Dataset entries
◆ ◆ ◆

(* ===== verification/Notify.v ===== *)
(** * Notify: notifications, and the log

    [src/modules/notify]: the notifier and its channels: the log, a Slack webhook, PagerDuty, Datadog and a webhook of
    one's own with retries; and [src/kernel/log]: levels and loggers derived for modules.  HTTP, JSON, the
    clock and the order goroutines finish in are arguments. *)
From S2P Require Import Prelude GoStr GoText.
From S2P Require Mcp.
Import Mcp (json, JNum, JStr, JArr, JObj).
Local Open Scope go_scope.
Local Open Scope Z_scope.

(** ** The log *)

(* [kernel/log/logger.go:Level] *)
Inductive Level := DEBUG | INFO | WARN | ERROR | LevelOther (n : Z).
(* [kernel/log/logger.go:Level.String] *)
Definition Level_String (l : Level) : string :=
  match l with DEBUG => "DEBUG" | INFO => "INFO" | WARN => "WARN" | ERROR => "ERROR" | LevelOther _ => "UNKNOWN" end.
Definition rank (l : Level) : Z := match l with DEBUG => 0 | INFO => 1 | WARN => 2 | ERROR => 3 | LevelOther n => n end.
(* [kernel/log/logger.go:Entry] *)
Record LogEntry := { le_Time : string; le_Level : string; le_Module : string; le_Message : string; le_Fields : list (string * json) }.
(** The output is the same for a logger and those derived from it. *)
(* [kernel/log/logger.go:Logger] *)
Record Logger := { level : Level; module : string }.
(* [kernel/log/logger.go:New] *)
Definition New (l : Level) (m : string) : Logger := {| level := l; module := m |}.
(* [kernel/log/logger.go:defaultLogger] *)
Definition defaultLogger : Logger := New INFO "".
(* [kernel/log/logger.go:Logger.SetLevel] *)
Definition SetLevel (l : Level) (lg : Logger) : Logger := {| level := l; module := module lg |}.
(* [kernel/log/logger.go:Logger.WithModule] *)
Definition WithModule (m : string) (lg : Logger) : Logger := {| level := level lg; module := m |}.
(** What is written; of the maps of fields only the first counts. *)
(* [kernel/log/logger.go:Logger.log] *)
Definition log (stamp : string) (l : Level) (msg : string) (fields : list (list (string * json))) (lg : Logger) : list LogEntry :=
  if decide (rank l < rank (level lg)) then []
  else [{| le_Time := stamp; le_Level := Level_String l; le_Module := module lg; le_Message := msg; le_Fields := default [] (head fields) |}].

◆ ◆ ◆

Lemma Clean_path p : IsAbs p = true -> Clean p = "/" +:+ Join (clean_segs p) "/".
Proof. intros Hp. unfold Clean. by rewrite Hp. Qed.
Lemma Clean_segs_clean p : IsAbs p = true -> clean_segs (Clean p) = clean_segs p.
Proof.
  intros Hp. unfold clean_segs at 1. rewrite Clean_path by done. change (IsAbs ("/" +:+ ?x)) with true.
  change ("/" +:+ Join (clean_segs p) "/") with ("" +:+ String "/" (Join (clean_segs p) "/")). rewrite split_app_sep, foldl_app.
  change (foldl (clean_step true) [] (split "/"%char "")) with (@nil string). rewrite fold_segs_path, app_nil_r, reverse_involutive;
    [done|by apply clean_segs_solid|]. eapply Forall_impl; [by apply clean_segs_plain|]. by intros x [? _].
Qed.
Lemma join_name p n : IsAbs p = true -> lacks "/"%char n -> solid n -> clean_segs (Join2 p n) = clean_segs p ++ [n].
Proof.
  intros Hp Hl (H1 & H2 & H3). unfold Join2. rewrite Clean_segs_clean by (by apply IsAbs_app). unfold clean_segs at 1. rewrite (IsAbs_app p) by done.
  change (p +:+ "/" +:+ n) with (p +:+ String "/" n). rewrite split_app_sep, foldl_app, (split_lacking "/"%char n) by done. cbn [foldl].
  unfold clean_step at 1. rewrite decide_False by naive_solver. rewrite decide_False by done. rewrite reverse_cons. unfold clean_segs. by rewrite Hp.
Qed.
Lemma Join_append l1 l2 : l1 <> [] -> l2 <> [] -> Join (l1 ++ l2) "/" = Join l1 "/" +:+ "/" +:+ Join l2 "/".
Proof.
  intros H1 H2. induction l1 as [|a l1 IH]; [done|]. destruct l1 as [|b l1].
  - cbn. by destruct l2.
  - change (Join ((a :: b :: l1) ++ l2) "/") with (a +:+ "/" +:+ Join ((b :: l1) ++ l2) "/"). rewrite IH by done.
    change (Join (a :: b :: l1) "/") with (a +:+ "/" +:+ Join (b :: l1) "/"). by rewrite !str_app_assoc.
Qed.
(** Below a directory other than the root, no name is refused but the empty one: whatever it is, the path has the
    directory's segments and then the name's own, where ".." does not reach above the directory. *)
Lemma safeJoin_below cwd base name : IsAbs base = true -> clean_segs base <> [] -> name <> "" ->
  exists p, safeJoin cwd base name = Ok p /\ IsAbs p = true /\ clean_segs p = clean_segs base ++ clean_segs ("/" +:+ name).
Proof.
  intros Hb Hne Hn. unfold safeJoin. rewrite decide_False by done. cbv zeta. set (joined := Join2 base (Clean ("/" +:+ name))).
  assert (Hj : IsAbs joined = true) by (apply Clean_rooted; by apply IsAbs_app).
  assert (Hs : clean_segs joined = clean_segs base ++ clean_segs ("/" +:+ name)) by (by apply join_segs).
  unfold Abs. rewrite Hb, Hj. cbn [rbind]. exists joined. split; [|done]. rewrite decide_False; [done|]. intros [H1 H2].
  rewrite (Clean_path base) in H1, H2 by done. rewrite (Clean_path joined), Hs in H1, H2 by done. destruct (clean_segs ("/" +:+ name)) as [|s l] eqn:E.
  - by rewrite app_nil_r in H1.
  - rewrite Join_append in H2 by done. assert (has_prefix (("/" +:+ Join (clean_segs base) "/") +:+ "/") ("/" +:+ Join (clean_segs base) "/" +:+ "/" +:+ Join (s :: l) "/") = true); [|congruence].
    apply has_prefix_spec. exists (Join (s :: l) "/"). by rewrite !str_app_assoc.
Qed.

◆ ◆ ◆

[Task directions] Once you reach the line with "Proof. intros Hp." in the data above, copy it and every line after it exactly, up to and including the line with "change (p +:+".

[Response to the task]
Proof. intros Hp. unfold Clean. by rewrite Hp. Qed.
Lemma Clean_segs_clean p : IsAbs p = true -> clean_segs (Clean p) = clean_segs p.
Proof.
  intros Hp. unfold clean_segs at 1. rewrite Clean_path by done. change (IsAbs ("/" +:+ ?x)) with true.
  change ("/" +:+ Join (clean_segs p) "/") with ("" +:+ String "/" (Join (clean_segs p) "/")). rewrite split_app_sep, foldl_app.
  change (foldl (clean_step true) [] (split "/"%char "")) with (@nil string). rewrite fold_segs_path, app_nil_r, reverse_involutive;
    [done|by apply clean_segs_solid|]. eapply Forall_impl; [by apply clean_segs_plain|]. by intros x [? _].
Qed.
Lemma join_name p n : IsAbs p = true -> lacks "/"%char n -> solid n -> clean_segs (Join2 p n) = clean_segs p ++ [n].
Proof.
  intros Hp Hl (H1 & H2 & H3). unfold Join2. rewrite Clean_segs_clean by (by apply IsAbs_app). unfold clean_segs at 1. rewrite (IsAbs_app p) by done.
  change (p +:+ "/" +:+ n) with (p +:+ String "/" n). rewrite split_app_sep, foldl_app, (split_lacking "/"%char n) by done. cbn [foldl].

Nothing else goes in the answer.